On 21 July 2018, a third, albeit abandoned and semi-degraded, burrow ( Figs. 4B–C View Figure 4 ) was found approximately 10 metres inside Pumpkin Hill Cave, located adjacent to the Kanahau Útila Research and Conservation Facility. Within the burrow, exuvial remains of an adult female carapace (6 mm long) with chelicerae were present, along with a discarded, hatched egg sac ( Fig. 4C View Figure 4 ), which contained remnant exuviae of immatures (see below). The burrow was formed from loose detritus and guano-based material, discretely placed at an acute angle within a porous cave wall. Its trapdoor was flush with the rock surface and opened vertically. The excavated trap measured 35 mm deep, with a width of 13 mm. The entrance was sparsely lined with silk; The inner tunnel was composed mainly of smoothed mud and silk, widening to form a pocket at the base.

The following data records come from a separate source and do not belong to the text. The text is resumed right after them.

(* ===== verification/SchemaPrint.v ===== *)
(** Reading a printed schema: lexer and parser of [schema] run on a list of
    declarations do to the tables what the declarations say. *)
From S2P Require Import Prelude Bytes Types Lex LexText Schema SchemaSafe.
From stdpp Require Import options.
#[local] Open Scope Z_scope.
#[local] Set Default Proof Using "Type*".

Module schema_print.
Import lex lex_text schema.

(** ** Declarations and their text *)
Record scalar_decl : Type := mkScalarDecl { sname : list byte; stype : list byte; sindex : bool }.

Inductive decl : Type :=
| DScalar (d : scalar_decl)
| DBlock (ds : list scalar_decl)
| DObject (name : list byte) (fields : list (list byte * list byte)).

Definition nl : byte := x0a.
Definition print_pair (name ty : list byte) : list byte := name ++ bs ": " ++ ty.
Definition print_scalar (d : scalar_decl) : list byte :=
  print_pair (sname d) (stype d) ++ (if sindex d then bs " @index" else []) ++ [nl].
Definition print_field (f : list byte * list byte) : list byte := print_pair f.1 f.2 ++ [nl].

Definition print_decl (d : decl) : list byte :=
  match d with
  | DScalar d => bs "scalar " ++ print_scalar d
  | DBlock ds => bs "scalar (  " ++ concat (print_scalar <$> ds) ++ bs ")" ++ [nl]
  | DObject n fs => bs "type " ++ n ++ bs " { " ++ concat (print_field <$> fs) ++ bs "}" ++ [nl]
  end.

Definition print (ds : list decl) : list byte := concat (print_decl <$> ds).

(** Names: a letter, then letters, digits, dots, dashes and underscores. *)
Definition name_ok (n : list byte) : Prop :=
  match n with [] => False | b :: _ => isNameBegin (byte_to_Z b) = true end ∧
  Forall (λ b, isNameSuffix (byte_to_Z b) = true) n.

Definition pair_ok (n ty : list byte) : Prop := name_ok n ∧ name_ok ty.
Definition decl_ok (d : decl) : Prop :=
  match d with
  | DScalar d => pair_ok (sname d) (stype d)
  | DBlock ds => Forall (λ d, pair_ok (sname d) (stype d)) ds
  | DObject n fs => name_ok n ∧ Forall (λ f, pair_ok f.1 f.2) fs
  end.

(** ** What declarations mean *)
Definition declare_scalar (d : scalar_decl) (st : tables) : res tables :=
  match types.TypeForName (stype d) with
  | None => Err "Invalid type"
  | Some t =>
      let st := set_str (sname d) (TScalar t) st in
      Ok (if sindex d then set_indexed (sname d) st else st)
  end.

Fixpoint declare_all {D} (f : D → tables → res tables) (ds : list D) (st : tables) : res tables :=
  match ds with
  | [] => Ok st
  | d :: ds => st ← f d st; declare_all f ds st
  end.

(** A field of scalar type declares its predicate, unless that has a type, which
    must then be the same. *)
Definition declare_field (f : list byte * list byte) (st : tables) : res tables :=
  match types.TypeForName f.2, str st !! f.1 with
  | None, _ => Ok st
  | Some t, None => Ok (set_str f.1 (TScalar t) st)
  | Some t, Some (TScalar t1) =>
      if bool_decide (types.Name t1 = types.Name t) then Ok st else Err "Same field cant have multiple types"
  | Some t, Some (TObject _ _) => Crash conversion
  end.

Definition repeated : string := "Repeated field %v in object %v".

Fixpoint declare_fields (fs : list (list byte * list byte)) (seen : gmap (list byte) (list byte)) (st : tables) :
    res (gmap (list byte) (list byte) * tables) :=
  match fs with
  | [] => Ok (seen, st)
  | f :: fs =>
      st ← declare_field f st;
      if bool_decide (is_Some (seen !! f.1)) then Err repeated
      else declare_fields fs (<[f.1 := f.2]> seen) st
  end.

Definition declare (d : decl) (st : tables) : res tables :=
  match d with
  | DScalar d => declare_scalar d st
  | DBlock ds => declare_all declare_scalar ds st
  | DObject n fs =>
      ' (fields, st) ← declare_fields fs ∅ st;
      if decide (fields = ∅) then Err "Object type %v with no fields"
      else Ok (set_str n (TObject n fields) st)
  end.

(** ** The loops of the lexer on a known text *)
Lemma suffix_ascii b : isNameSuffix (byte_to_Z b) = true → ascii b.
Proof. unfold isNameSuffix, isNameBegin, ascii. repeat case_match; lia. Qed.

The trapdoor cover was firm, wafer-shaped and oval, measuring 12.8 mm high, and 15.5 mm wide. No adults or juveniles have since been located in the cave (AMC-R and T. Brown, personal observation).

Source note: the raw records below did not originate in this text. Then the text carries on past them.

(** Edges the front end produces: a value edge has a value that can be read
    back, a uid edge a target other than 0 and the uid reserved for values. *)
Definition edge_valid (t : DirectedEdge) : Prop :=
  attr_ok (Attr t) ∧ is_u64 (Entity t) ∧ Entity t ≠ 0 ∧ edge_ok t ∧
  match EValue t with
  | Some val => val ≠ [] ∧ (schema.IsIndexed sch (Attr t) = true → indexable (Attr t) (ValueType t) val)
  | None => ValueId t ≠ 0 ∧ ValueId t ≠ MaxUint64
  end.

Definition all_exact (w : world St) : Prop :=
  ∀ a, attr_ok a → schema.IsIndexed sch a = true → index_ok w a.

Lemma edge_valid_target t : edge_valid t → ValueId (effective t) ≠ 0.
Proof.
  intros (_ & _ & _ & _ & Hv). unfold effective, value_bytes. destruct (EValue t) as [val|]; simpl.
  - destruct Hv as [Hne _]. by rewrite bool_decide_false.
  - by destruct Hv.
Qed.

Lemma edge_valid_assert t : edge_valid t → (0 <? length (Attr t))%nat && negb (bool_decide (head (Attr t) = Some x3a)) = true.
Proof.
  intros ((Hne & _ & _ & Hc) & _). destruct (Attr t) as [|b a]; [done|]. simpl.
  rewrite bool_decide_false; [done|]. intros [= ->]. apply Hc, list_elem_of_here.
Qed.

(** The outcome of one mutation. *)
Definition mutated (t : DirectedEdge) (op : Z) (w w' : world St) : Prop :=
  world_ok w' ∧ all_exact w' ∧
  den w' (posting_key.Key (Entity t) (Attr t)) =
    (spec_update (post_of t op) (den w (posting_key.Key (Entity t) (Attr t)))).1 ∧
  ∀ k, k ≠ posting_key.Key (Entity t) (Attr t) → (∀ tok, k ≠ index_key.IndexKey (Attr t) tok) → den w' k = den w k.

(** A mutation that does not concern the index. *)
Lemma plain_mutation t op w w' :
  all_exact w → attr_ok (Attr t) → is_u64 (Entity t) → world_ok w' → tables w' = tables w →
  (∀ k, den w' k = if decide (k = posting_key.Key (Entity t) (Attr t))
                   then (spec_update (post_of t op) (den w (posting_key.Key (Entity t) (Attr t)))).1 else den w k) →
  ((spec_update (post_of t op) (den w (posting_key.Key (Entity t) (Attr t)))).2 = false ∨
   schema.IsIndexed sch (Attr t) = false ∨ Uid (post_of t op) ≠ MaxUint64) →
  mutated t op w w'.
Proof.
  intros Hex Ha Hu Hw' Ht Hden Hcase. split_and!; [done| |by rewrite Hden, decide_True|].
  - intros a Haa Hi. apply (index_ok_frame a w w'); [by apply Hex| | |by rewrite Ht].
    + intros u Hu'. rewrite Hden. case_decide as Hk; [|done]. apply Key_inj in Hk as [-> ->]; [|done..].
      unfold spec_update in *. destruct Hcase as [Hc|[Hc|Hc]]; [|congruence|].
      * repeat case_match; simpl in *; done.
      * repeat case_match; simpl; [done|by rewrite lookup_insert_ne|by rewrite lookup_delete_ne|done].
    + intros tok u. rewrite Hden. case_decide as Hk; [|done]. symmetry in Hk. by apply Key_IndexKey in Hk.
  - intros k Hk _. by rewrite Hden, decide_False.
Qed.

Notation ekey t := (posting_key.Key (Entity t) (Attr t)).
Notation updated t op w := (spec_update (post_of t op) (den w (ekey t))).

(** The value posting of a list after a mutation that changed it. *)
Definition new_tokens (t : DirectedEdge) (op : Z) : list (list byte) :=
  if op =? Set_ then value_tokens (Attr t) (ValueType t) (value_bytes t) else [].

Lemma value_updated t op m :
  value_bytes t ≠ [] → op = Set_ ∨ op = Del → (spec_update (post_of t op) m).2 = true →
  (spec_update (post_of t op) m).1 !! MaxUint64 =
    if op =? Set_ then Some (ValueType t, value_bytes t, ELabel t) else None.
Proof.
  intros Hv Hop. unfold spec_update, post_of, effective. rewrite bool_decide_false by done. simpl.
  destruct Hop as [-> | ->]; simpl; case_bool_decide; simpl; intros Hc; try done.
  - by rewrite lookup_insert_eq.
  - by rewrite lookup_delete_eq.
Qed.

Lemma updated_tokens t op w w' :
  value_bytes t ≠ [] → op = Set_ ∨ op = Del → (updated t op w).2 = true →
  den w' (ekey t) !! MaxUint64 = (updated t op w).1 !! MaxUint64 → tokens_at w' (Attr t) (Entity t) = new_tokens t op.
Proof.
  intros Hv Hop Hch Hden. unfold tokens_at, new_tokens. rewrite Hden, value_updated by done.
  destruct (op =? Set_); [|done]. by rewrite bool_decide_false.
Qed.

The outer coating of the egg sac collected from within the burrow (see above) was spun from fine white silk, that formed a large deflated globular-shaped pocket, 10mm in diameter. The outside layer was interwoven and camouflaged using a heavy dusting of fine detritus and seed-shaped particulates sourced from surrounding cave guano; the internal coating of this outer layer is clean and finely spun. The innermost layer of the egg sac (i.e. which originally contains the eggs) is also constructed from white silk, smooth and purse-like, with a clear seam round the edge, 8 mm in diameter overall. It now shows a semi-deflated form due to the presence of three small exit holes, clearly made by spiderlings upon their emergence. The exuviae of at least 50 spiderlings were present in the cavity between the inner and outer layers of the egg sac. The prior successful use of the burrow as a reproduction site may explain its subsequent abandonment.

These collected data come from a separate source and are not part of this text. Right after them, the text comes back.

(* ===== verification/Process.v ===== *)
(** Answering a task ([worker/task.go], [worker/tokens.go]): [processTask] reads
    the posting lists a query names, by entity and predicate or through the
    index, and [ProcessTaskOverNetwork] sends the query to the server of the
    predicate's group.

    Reading changes no list but its cache, and adds lists to the map; the world
    is passed along for that. *)
From S2P Require Import Prelude Bytes Store Keys Task Algo PostingList PostingIter Tokens Types Geo Lex Schema Group Index Mutation.
From stdpp Require Import options.
#[local] Open Scope Z_scope.
#[local] Set Default Proof Using "Type*".

Module process.
Import posting posting_read index.

(** [task.Query], [task.Value] as type and bytes, and [task.Result]; a
    [task.List] is its uids. *)
Record Query : Type := mkQuery {
  QAttr : list byte;
  QCount : Z;
  QOffset : Z;
  AfterUid : Z;
  DoCount : bool;
  QUids : list Z;
  SrcFunc : list (list byte);
}.
Record Result : Type := mkResult {
  UidMatrix : list (list Z);
  Values : list (Z * list byte);
  Counts : list Z;
  IntersectDest : bool;
}.

Section ops.
Context {St : Type} `{KVStore St} `{IndexLib} `{Farm}.
Implicit Types (w : world St).

(** [pl, decr := posting.GetOrCreate(key)] and one read of the list. *)
Definition read {A} (f : List → res (A * List)) (k : list byte) w : res (A * world St) :=
  ' (a, l) ← f (GetOrCreate w k);
  Ok (a, put k l (dirtyChan w) w).

Definition getStringTokens (term : list byte) : res (list (list byte)) :=
  match tok_Tokens term with
  | Some ts => Ok ts
  | None => Err "Could not create tokenizer: %v"
  end.

Definition getTokens (funcArgs : list (list byte)) : res (list (list byte)) :=
  assert_true (1 <? length funcArgs)%nat "Invalid function";;
  if negb (length funcArgs =? 2)%nat then Err "Function requires 2 arguments, but got %d"
  else term ← index funcArgs 1; getStringTokens term.

(** The value of a list for the answer: nil, of type 0, when there is none. *)
Definition task_value (v : option (list byte * Z)) : Z * list byte :=
  match v with Some (val, ty) => (ty, val) | None => (0, []) end.

Definition add_row (row : list Z) (v : Z * list byte) (cnt : list Z) (out : Result) : Result :=
  mkResult (UidMatrix out ++ [row]) (Values out ++ [v]) (Counts out ++ cnt) (IntersectDest out).

(** The body of the loop over the keys. *)
Definition one_list (q : Query) (useFunc : bool) (key : list byte) (out : Result) w : res (Result * world St) :=
  ' (v, w) ← read (ValueOf (store w)) key w;
  let newValue := task_value v in
  if DoCount q then
    ' (n, w) ← read (λ l, Length (store w) l 0) key w;
    Ok (add_row [] newValue [u32 n] out, w)
  else
    let opts := mkOptions (AfterUid q) (if useFunc && (0 <? length (QUids q))%nat then Some (QUids q) else None) in
    ' (row, w) ← read (λ l, Uids (store w) l opts) key w;
    Ok (add_row row newValue [] out, w).

Fixpoint all_lists (q : Query) (useFunc : bool) (keys : list (list byte)) (out : Result) w : res (Result * world St) :=
  match keys with
  | [] => Ok (out, w)
  | key :: keys => ' (out, w) ← one_list q useFunc key out w; all_lists q useFunc keys out w
  end.

Fixpoint all_values (attr : list byte) (uids : list Z) (values : list (Z * list byte)) w : res (list (Z * list byte) * world St) :=
  match uids with
  | [] => Ok (values, w)
  | uid :: uids =>
      ' (v, w) ← read (ValueOf (store w)) (posting_key.Key uid attr) w;
      all_values attr uids (values ++ [task_value v]) w
  end.

Fixpoint intersect_rows (rows : list (list Z)) (filtered : list Z) : res (list (list Z)) :=
  match rows with
  | [] => Ok []
  | row :: rows =>
      row ← algo.IntersectSorted [row; filtered];
      rows ← intersect_rows rows filtered;
      Ok (row :: rows)
  end.

(** The tokens of the query's function, what to filter geometries by, and
    whether every token must match. *)
Definition function_tokens (f : list (list byte)) : res (list (list byte) * option geo.QueryData * bool) :=
  name ← index f 0;
  if geo.IsGeoFunc name then
    ' (tokens, geoQuery) ← geo.GetTokens f;
    Ok (tokens, Some geoQuery, false)
  else
    tokens ← getTokens f;
    Ok (tokens, None, bool_decide (geo.ToLower name = bs "allof")).

(** The check of the geometries themselves. *)
Definition geo_filter (attr : list byte) (geoQuery : geo.QueryData) (out : Result) w : res (Result * world St) :=
  uids ← algo.MergeSorted (UidMatrix out);
  ' (values, w) ← all_values attr uids [] w;
  filtered ← geo.FilterUids uids values geoQuery;
  rows ← intersect_rows (UidMatrix out) filtered;
  Ok (mkResult rows (Values out) (Counts out) (IntersectDest out), w).

(** The keys to read: of the index for a function, else of the entities. *)
Definition task_keys (q : Query) (useFunc : bool) : res (list (list byte) * option geo.QueryData * bool) :=
  if useFunc then
    ' (tokens, geoQuery, intersectDest) ← function_tokens (SrcFunc q);
    Ok ((λ t, index_key.IndexKey (QAttr q) t) <$> (tokens : list (list byte)), geoQuery, intersectDest)
  else Ok ((λ u, posting_key.Key u (QAttr q)) <$> QUids q, None, false).

Definition geo_check (attr : list byte) (geoQuery : option geo.QueryData) (out : Result) w : res (Result * world St) :=
  match geoQuery with
  | Some geoQuery => geo_filter attr geoQuery out w
  | None => Ok (out, w)
  end.

Definition processTask (q : Query) w : res (Result * world St) :=
  let useFunc := negb (length (SrcFunc q) =? 0)%nat in
  ' (keys, geoQuery, intersectDest) ← task_keys q useFunc;
  ' (out, w) ← all_lists q useFunc keys (mkResult [] [] [] false) w;
  ' (out, w) ← geo_check (QAttr q) geoQuery out w;
  Ok (mkResult (UidMatrix out) (Values out) (Counts out) intersectDest, w).

(** The servers that answer for the groups: this one for the groups it serves,
    another one's for the rest; a connection that fails is an error [Down]. *)
Definition cluster : Type := Z → world St.
Definition set_server (gid : Z) (w : world St) (cl : cluster) : cluster := λ g, if decide (g = gid) then w else cl g.

Context (conf : group.config) (Down : Z → option string).

Definition ProcessTaskOverNetwork (q : Query) (cl : cluster) : res (Result * cluster) :=
  gid ← group.BelongsTo Fingerprint32 conf (QAttr q);
  match Down gid with
  | Some e => Err e
  | None => ' (r, w) ← processTask q (cl gid); Ok (r, set_server gid w cl)
  end.
End ops.

(** ** Answers in terms of the maps that lists denote *)
Notation postings := (gmap Z (Z * list byte * list byte)).

(** The postings of each entity and predicate, and of each index token. *)
Record view : Type := mkView {
  data : Z → list byte → postings;
  idx : list byte → list byte → postings;
}.

(** The uids of a map after one, in order, without the value's. *)
Definition keys_after (after : Z) (m : postings) : list Z :=
  merge_sort Z.le (filter (λ u, after < u ∧ u ≠ MaxUint64) (elements (dom m : gset Z))).

Lemma keys_after_spec after m :
  StronglySorted Z.lt (keys_after after m) ∧ ∀ u, u ∈ keys_after after m ↔ after < u ∧ u ≠ MaxUint64 ∧ is_Some (m !! u).
Proof.
  assert (keys_after after m ≡ₚ filter (λ u, after < u ∧ u ≠ MaxUint64) (elements (dom m : gset Z))) as Hp by apply merge_sort_Permutation.
  split.
  - apply ssorted_le_lt; [apply (StronglySorted_merge_sort Z.le)|]. rewrite Hp. apply NoDup_filter, NoDup_elements.
  - intros u. rewrite Hp, list_elem_of_filter, elem_of_elements, elem_of_dom. naive_solver.
Qed.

Distribution.— Known only from the type locality, Útila Island, Honduras ( Fig. 5 View Figure 5 ).

Remarks.— Ummidia sukuhpaya sp. nov. represents the third species known from Honduras. The two species previously known from the country were described from the mainland, and despite being relatively closely distributed to each other, are vastly morphologically different ( Godwin, Bond, 2021). The discovery of the new species described here also represents the first record of Ummidia from the Honduran Bay Islands group. Given the abundant short-range endemism found in other species of the genus ( Godwin and Bond, 2021), we highly suspect U. sukuhpaya sp. nov. is endemic to Útila. Indeed, it appears to be even further restricted only to the higher elevations on Útila, where the hardwood forest occurs (see above). Substantial deforestation and development has occurred around the type locality since its discovery in 2018. This species is thus likely to be of conservation concern, and further studies are required to understand what its conservation needs may be, and what measures it may require to sustain its population(s).